ESTATUTO DE CONSERVAÇÃO
Pertence ao anexo II da Convenção de Berna e ao anexo IIA da Convenção de Washington (CITES). Em Portugal é considerado não ameaçado (NT), ainda que a população do Sado (de algumas dezenas de indivíduos) esteja em regressão e em risco de desaparecimento.
FACTORES DE AMEAÇA
Os principais factores de ameaça a esta espécie são a alteração ou destruição do seu habitat, a poluição industrial e a perturbação causada por embarcações. No caso da população do Sado, estes factores têm induzido uma taxa de mortalidade de crias e juvenis muito alta.

Fotografias de José Romão
HABITAT
Os roazes são predominantemente costeiros, sendo avistados com frequência em estuários. No entanto, também podem ser observados ao largo, por vezes em associação com outras espécies de cetáceos.
ALIMENTAÇÃO
Esta espécie alimenta-se de peixes, cefalópodes e crustáceos. É um predador eficaz que, graças à ecolocalização, é capaz de determinar a posição de presas a grande distância. Possui estratégias de caça diversificadas e complexas.
REPRODUÇÃO
O acasalamento e os nascimentos dão-se ao longo de todo o ano, embora exista um pico entre Abril e Setembro. A gestação dura entre 10 e 12 meses. Cada fêmea tem apenas uma cria, a cada 2 ou 3 anos. No momento do nascimento, duas fêmeas rodeiam a mãe para a proteger dos ataques de tubarões que possam ser atraídos pelo cheiro de sangue. Por vezes essas fêmeas ajudam a cria a nascer, puxando-a pela cauda e depois empurram-na para a superfície para respirar. As fêmeas aleitam as crias durante cerca de 18 meses e podem deixá-las com outro adulto que faz de “baby-sitter”.
A maturidade sexual dá-se por volta dos 11 anos no caso dos machos e entre os 10 e os 12 anos nas fêmeas.
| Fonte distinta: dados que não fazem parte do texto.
(* ===== verification/Effects.v ===== *)
(** * What a handshake does to its connection

    Whatever the peer sends and however the handshake ends: it does not panic,
    it takes bytes off the front of what was received and adds bytes to what was
    sent, it does not close the connection, and the server leaves no deadline
    behind.  [runs] is the program logic for that: a relation that every run
    respects and a property of the value that a successful run returns. *)

From S2P Require Import Prelude Gcm Gmsm Toy NetIO Record Framing KeySchedule GoLib.
From S2P Require Import CsvReport CsvVerify CsvMock CsvClient Asn1 Evidence Gx509 Provider Cert.
From S2P Require Import Config Verifier Handshake Session.

(** ** The logic *)

Section runs.
Context {S : Type} (I : S -> Prop) (R : S -> S -> Prop) `{!PreOrder R}.

(** From a state in the invariant [I]: no panic, a final state in [I] related to
    the first by [R], and a value in [Q]. *)
Definition runs {A} (Q : A -> Prop) (m : stM S A) : Prop := forall s, I s ->
  I (m s).2 /\ R s (m s).2 /\ match (m s).1 with Ok a => Q a | Err _ => True | Panic => False end.

Lemma runs_bind {A B} (Q : A -> Prop) (Q' : B -> Prop) m k :
  runs Q m -> (forall a, Q a -> runs Q' (k a)) -> runs Q' (a ← m; k a).
Proof.
  intros Hm Hk s Hs. unfold mbind, stM_bind. specialize (Hm s Hs).
  destruct (m s) as [[a|e|] s1]; cbn in *; [|done|by destruct Hm as (_ & _ & ?)].
  destruct Hm as (Hs1 & Hr & Hq). destruct (Hk a Hq s1 Hs1) as (Hs2 & Hr' & Hq').
  split; [done|]. split; [by etrans|done].
Qed.

Lemma runs_ret {A} (Q : A -> Prop) a : Q a -> runs Q (mret a).
Proof. by split; cbn. Qed.

Lemma runs_throw {A} (Q : A -> Prop) e : runs Q (throw e).
Proof. by split; cbn. Qed.

Lemma runs_map_err {A} (Q : A -> Prop) f m : runs Q m -> runs Q (map_err f m).
Proof.
  intros Hm s Hs. unfold map_err, stM_map_err. specialize (Hm s Hs). by destruct (m s) as [[a|e|] s1].
Qed.

Lemma runs_throw_if {A} (Q : A -> Prop) (c : bool) e k :
  (c = false -> runs Q k) -> runs Q (if c then throw e else k).
Proof. destruct c; [intros _; apply runs_throw|by intros Hk; apply Hk]. Qed.

Lemma runs_lift {A} (Q : A -> Prop) r :
  no_panic r -> (forall a, r = Ok a -> Q a) -> runs Q (lift r).
Proof. intros Hp Hq s Hs. split; [done|]. split; [done|]. cbn. destruct r; [by apply Hq|done|done]. Qed.

Lemma runs_weaken {A} (Q Q' : A -> Prop) m : runs Q m -> (forall a, Q a -> Q' a) -> runs Q' m.
Proof.
  intros Hm Hq s Hs. destruct (Hm s Hs) as (Hi & Hr & Ha). split; [done|]. split; [done|].
  destruct ((m s).1); auto.
Qed.

Lemma runs_safe {A} (Q : A -> Prop) m s : runs Q m -> I s -> no_panic (m s).1 /\ R s (m s).2.
Proof. intros Hm Hs. destruct (Hm s Hs) as (_ & Hr & Hp). split; [by destruct ((m s).1)|done]. Qed.

(** A successful run may say more of its value than its logic did. *)
Lemma runs_and {A} (Q Q' : A -> Prop) (m : stM S A) :
  runs Q m -> (forall s a s', m s = (Ok a, s') -> Q' a) -> runs (fun a => Q a /\ Q' a) m.
Proof.
  intros Hm Hq s Hs. destruct (Hm s Hs) as (Hi & Hr & Ha). split; [done|]. split; [done|].
  destruct (m s) as [[a|e|] s'] eqn:E; cbn in *; [split; [done|by eapply Hq]|done|done].
Qed.
End runs.

Definition anything {A} (_ : A) : Prop := True.
Definition any_state {S} (_ : S) : Prop := True.
Definition everywhere {S} (_ _ : S) : Prop := True.

#[global] Instance everywhere_preorder {S} : PreOrder (@everywhere S).
Proof. by split. Qed.

(** A state of two parts, with the invariant on the second and the relation on
    the first. *)
Section parts.
Context {S T : Type} (I : T -> Prop) (R : S -> S -> Prop) `{!PreOrder R}.

Definition on_second (s : S * T) : Prop := I s.2.
Definition by_first (s s' : S * T) : Prop := R s.1 s'.1.

#[global] Instance by_first_preorder : PreOrder by_first.
Proof.
  unfold by_first. split; [intros [s t]; reflexivity|].
  intros [s1 t1] [s2 t2] [s3 t3] H1 H2. by etrans.
Qed.

Lemma runs_on_fst {A} (Q : A -> Prop) (m : stM S A) :
  runs any_state R Q m -> runs on_second by_first Q (on_fst m).
Proof.
  intros Hm [s t] Hs. unfold on_fst, on_second, by_first in *. specialize (Hm s Logic.I).
  destruct (m s). by destruct Hm as (_ & ? & ?).
Qed.

Lemma runs_on_snd {A} (Q : A -> Prop) (m : stM T A) :
  runs I everywhere Q m -> runs on_second by_first Q (on_snd m).
Proof.
  intros Hm [s t] Ht. unfold on_snd, on_second, by_first in *. specialize (Hm t Ht).
  destruct (m t) as [r t']. cbn in *. by destruct Hm as (? & _ & ?).
Qed.
End parts.

(** ** The connection *)

(** Between two states of a connection: bytes were read off the front, bytes
    were written, and nothing else happened to it. *)
Record conn_step (c c' : RawConn) : Prop := {
  cs_rx : exists got, conn_rx c = got ++ conn_rx c';
  cs_tx : exists sent, conn_tx c' = conn_tx c ++ sent;
  cs_rx_err : conn_rx_err c' = conn_rx_err c;
  cs_deadline : conn_deadline_set c' = conn_deadline_set c;
  cs_deadline_err : conn_deadline_err c' = conn_deadline_err c;
  cs_close_err : conn_close_err c' = conn_close_err c;
  cs_closed : conn_closed c' = conn_closed c
}.

#[global] Instance conn_step_preorder : PreOrder conn_step.
Proof.
  split.
  - intros c. split; try done; [by exists []|exists []; by rewrite app_nil_r].
  - intros c1 c2 c3 [[g1 H1] [t1 H2] ? ? ? ? ?] [[g2 H3] [t2 H4] ? ? ? ? ?].
    split; try congruence; [exists (g1 ++ g2)|exists (t1 ++ t2)].
    + by rewrite H1, H3, app_assoc.
    + by rewrite H4, H2, app_assoc.
Qed.

Lemma runs_read_full n :
  runs any_state conn_step (fun l => 0 <= n -> zlen l = n) (read_full n).
Proof.
  intros c _. split; [done|].
  assert (match (read_full n c).1 with Ok a => 0 <= n -> zlen a = n | Err _ => True | Panic => False end).
  { pose proof (read_full_no_panic n c). destruct (read_full n c) as [[l|e|] c'] eqn:E; [|done..].
    intros Hn. by apply read_full_Ok in E as [? _]. }
  split; [|done]. unfold read_full, read_full_from. destruct (n <=? 0).
  { split; try done; [by exists []|exists []; by rewrite app_nil_r]. }
  destruct (n <=? zlen (conn_rx c)).
  - split; cbn; try done; [exists (take_z n (conn_rx c)); by rewrite take_drop_z|exists []; by rewrite app_nil_r].
  - destruct (_ =? 0); (split; cbn; try done; [exists (conn_rx c)|exists []]; by rewrite app_nil_r).
Qed.

Lemma runs_writeFull p : runs any_state conn_step anything (writeFull p).
Proof.
  intros c _. split; [done|]. unfold writeFull, conn_write. destruct (conn_wscript c) as [|o script].
  - rewrite Z.eqb_refl. cbn. split; [|done]. split; try done; [by exists []|by exists p].
  - destruct (wo_err o); [|destruct (negb _)]; cbn; (split; [|done]);
      (split; try done; [by exists []|by eexists]).
Qed.

(** ** Records and messages *)

Lemma runs_Seal t p : runs cipher_ok everywhere anything (Seal t p).
Proof.
  intros rc Hok. pose proof (SealWithPadding_state t p 0 rc) as Hst. unfold Seal.
  assert (no_panic (SealWithPadding t p 0 rc).1) as Hp.
  { destruct (SealWithPadding_cases rc t p 0 Hok) as (c & -> & _); [lia|]. zlen_pos.
    destruct (Z.ltb_spec MaxPlaintextLength (zlen p)); [done|].
    unfold MaxPlaintextLength, GCMTagSize in *. rewrite (proj2 (Z.leb_gt (2 ^ 63) _)) by lia.
    by repeat case_match. }
  destruct (SealWithPadding t p 0 rc) as [[rec|e|] rc1]; cbn in *; [|by subst|done].
  destruct Hst as [Hn ->]. pose proof (cipher_seq _ Hok). split; [|done]. apply incr_seq_ok; [done|lia].
Qed.

Lemma runs_Unseal rec : runs cipher_ok everywhere anything (Unseal rec).
Proof.
  intros rc Hok. pose proof (Unseal_state rec rc) as Hst.
  assert (no_panic (Unseal rec rc).1) as Hp.
  { destruct Hok as [Ha Hi Hs]. unfold Unseal. stm.
    pose proof (aead_open_no_panic (deriveNonce rc (seqno rc)) (drop_z RecordHeaderLen rec)
      (take_z RecordHeaderLen rec) (deriveNonce_len _ _)) as Ho.
    by repeat (case_match; simplify_eq/=). }
  destruct (Unseal rec rc) as [[m|e|] rc1]; cbn in *; [|by subst|done].
  destruct Hst as [Hn ->]. pose proof (cipher_seq _ Hok). split; [|done]. apply incr_seq_ok; [done|lia].
Qed.

(** One rule per statement; [runs_call] is for the computations that have a
    lemma of their own. *)
Create HintDb runs.
#[export] Hint Resolve runs_on_fst runs_on_snd runs_read_full runs_writeFull runs_Seal runs_Unseal : runs.

Ltac runs_call := solve [eauto 4 with runs typeclass_instances].
Ltac runs_step :=
  lazymatch goal with
  | |- PreOrder _ => tc_solve
  | |- runs _ _ _ (mret _) => eapply runs_ret
  | |- runs _ _ _ (throw _) => eapply runs_throw
  | |- runs _ _ _ (map_err _ _) => eapply runs_map_err
  | |- runs _ _ _ (if _ then throw _ else _) => eapply runs_throw_if; [|intros ?]
  | |- runs _ _ _ (_ ≫= _) =>
      let HQ := fresh "HQ" in eapply runs_bind; [| |intros ? HQ; cbv beta in HQ]
  | |- runs _ _ _ (let '(_, _) := ?v in _) => destruct v
  | |- anything _ => exact Logic.I
  | |- runs _ _ _ _ => runs_call
  end.

Lemma runs_writeEncrypted fuel msg :
  runs (on_second cipher_ok) (by_first conn_step) anything (writeEncrypted_loop fuel msg).
Proof.
  revert msg. induction fuel as [|fuel IH]; intros msg; cbn [writeEncrypted_loop]; [by repeat runs_step|].
  destruct (0 <? zlen msg); repeat runs_step.
Qed.

Definition reader_ok (hr : encryptedHandshakeReader) : Prop := cipher_ok (hr_cipher hr).
Abbreviation reader_runs := (runs (on_second reader_ok) (by_first conn_step)).

Lemma runs_reader_unseal record : reader_runs anything (reader_unseal record).
Proof.
  apply runs_on_snd; [tc_solve|]. intros hr Hok. pose proof (runs_Unseal record (hr_cipher hr) Hok) as Hu.
  by destruct (Unseal record (hr_cipher hr)) as [[m|e|] rc'].
Qed.

Lemma runs_reader_buf : reader_runs anything reader_buf.
Proof. intros s Hs. split; [done|]. split; [reflexivity|done]. Qed.

Lemma runs_reader_set_buf buf : reader_runs anything (reader_set_buf buf).
Proof. intros s Hs. split; [done|]. unfold by_first. split; [reflexivity|done]. Qed.

Lemma reader_take_msg_no_panic buf : no_panic (reader_take_msg buf).
Proof. unfold reader_take_msg. by repeat case_match. Qed.

Lemma plaintext_progress_no_panic a mt ex : no_panic (plaintext_progress a mt ex).
Proof.
  unfold plaintext_progress. apply bind_no_panic; [by repeat case_match|]. intros [mt' ex'] _.
  by repeat case_match.
Qed.

#[export] Hint Resolve runs_reader_unseal runs_reader_buf runs_reader_set_buf runs_writeEncrypted : runs.

Lemma runs_read_encrypted_record : reader_runs anything read_encrypted_record.
Proof. unfold read_encrypted_record. repeat runs_step. Qed.
#[export] Hint Resolve runs_read_encrypted_record : runs.

Lemma runs_ReadMsg_loop fuel : reader_runs anything (ReadMsg_loop fuel).
Proof.
  induction fuel as [|fuel IH]; cbn [ReadMsg_loop]; [repeat runs_step|].
  eapply runs_bind; [tc_solve|runs_call|]. intros buf _.
  eapply (runs_bind _ _ anything).
  { apply runs_lift; [tc_solve|apply reader_take_msg_no_panic|done]. }
  intros [[[t b] rest]|] _; repeat runs_step.
Qed.

Lemma runs_ReadMsg : reader_runs anything ReadMsg.
Proof. intros s. apply runs_ReadMsg_loop. Qed.

Lemma runs_readPlaintext : runs any_state conn_step anything readPlaintextHandshakeMsg.
Proof.
  enough (forall fuel asm mt ex, runs any_state conn_step anything (readPlaintext_loop fuel asm mt ex)) as Hl
    by (intros c; apply Hl).
  induction fuel as [|fuel IH]; intros asm mt ex; cbn [readPlaintext_loop]; [repeat runs_step|].
  eapply (runs_bind _ _ anything).
  { unfold read_plaintext_fragment. repeat runs_step. eapply runs_weaken; [runs_call|done]. }
  intros frag _. eapply runs_throw_if; [tc_solve|]. intros _.
  eapply (runs_bind _ _ anything).
  { apply runs_lift; [tc_solve|apply plaintext_progress_no_panic|done]. }
  intros [[mt' ex'] [r|]] _; repeat runs_step.
Qed.

Lemma runs_writePlaintext t body :
  runs any_state conn_step anything (writePlaintextHandshakeMsg t body).
Proof. unfold writePlaintextHandshakeMsg. repeat runs_step. Qed.
#[export] Hint Resolve runs_readPlaintext runs_writePlaintext : runs.

(** ** The steps of a handshake *)

(** What is asked of the third-party code: no panic. *)
Class NoPanics `{SM2, X509} := {
  np_generate rnd : no_panic (sm2_GenerateKey rnd).1;
  np_sign k msg rnd : no_panic (sm2_Sign k msg rnd).1;
  np_certificate pem : no_panic (gx_ReadCertificateFromPem pem);
  np_private_key pem : no_panic (gx_ReadPrivateKeyFromPem pem);
  np_marshal pub : no_panic (gx_MarshalPKIXPublicKey pub);
  np_create t pub k rnd : no_panic (gx_CreateCertificateToPem t pub k rnd).1;
  np_write_key k : no_panic (gx_WritePrivateKeyToPem k)
}.

(** What is asked of an evidence provider, which a caller may implement: it
    does not panic, in any state. *)
Record provider_safe {W} (p : EvidenceProvider W) : Prop := {
  ps_get digest s : no_panic (ep_GetEvidence p digest s).1;
  ps_get_context f ctx digest s : ep_GetEvidenceContext p = Some f -> no_panic (f ctx digest s).1
}.
Definition config_safe {W} (c : Config W) : Prop :=
  forall p, cfg_EvidenceProvider c = Some p -> provider_safe p.

(** [calm m]: [m] panics in no state. *)
Definition calm {S A} (m : stM S A) : Prop := forall s, no_panic (m s).1.

Section calm.
Context {S : Type}.

Lemma calm_bind {A B} (m : stM S A) (k : A -> stM S B) : calm m -> (forall a, calm (k a)) -> calm (m ≫= k).
Proof. intros Hm Hk s. apply stM_bind_no_panic; [apply Hm|intros; apply Hk]. Qed.

Lemma calm_map_err {A} f (m : stM S A) : calm m -> calm (map_err f m).
Proof. intros Hm s. specialize (Hm s). unfold map_err, stM_map_err. by destruct (m s) as [[]]. Qed.

Lemma calm_lift {A} (r : result A) : no_panic r -> calm (lift r : stM S A).
Proof. by intros Hr s. Qed.

Lemma calm_on_fst {T A} (m : stM S A) : calm m -> calm (on_fst m : stM (S * T) A).
Proof. intros Hm [s t]. specialize (Hm s). unfold on_fst. by destruct (m s). Qed.

Lemma calm_on_snd {T A} (m : stM S A) : calm m -> calm (on_snd m : stM (T * S) A).
Proof. intros Hm [t s]. specialize (Hm s). unfold on_snd. by destruct (m s). Qed.

Lemma calm_ret {A} (a : A) : calm (mret a : stM S A).
Proof. by intros s. Qed.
Podem viver 30 a 40 anos.
ORGANIZAÇÃO SOCIAL
Os roazes vivem em grupos com indivíduos do mesmo sexo ou de ambos os sexos e com as suas crias e juvenis. Podem ser observados em grupos de 2 a 1000 indivíduos, mas geralmente encontram-se em grupos até 25 indivíduos. Mantêm uma hierarquia social e cooperam, em todas as circunstâncias, na caça, quando uma fêmea dá à luz, nos cuidados com as crias e com os indivíduos doentes. Possuem uma linguagem muito elaborada e consagram uma grande parte da vida a jogos.
LOCAIS FAVORÁVEIS DE OBSERVAÇÃO
São facilmente observados em algumas áreas costeiras, nomeadamente no Estuário do Sado.
BIBLIOGRAFIA
MacDonald, D. e Barrett, P. (1993). Mammals of Britain and Europe. HarperCollins, London.
Martin, A. R. (1990). Whales and Dolphins. Salamander Books Ltd.
Sequeira, M. e Farinha, J. C. (1998). Baleias e Golfinhos. ICN. Lisboa.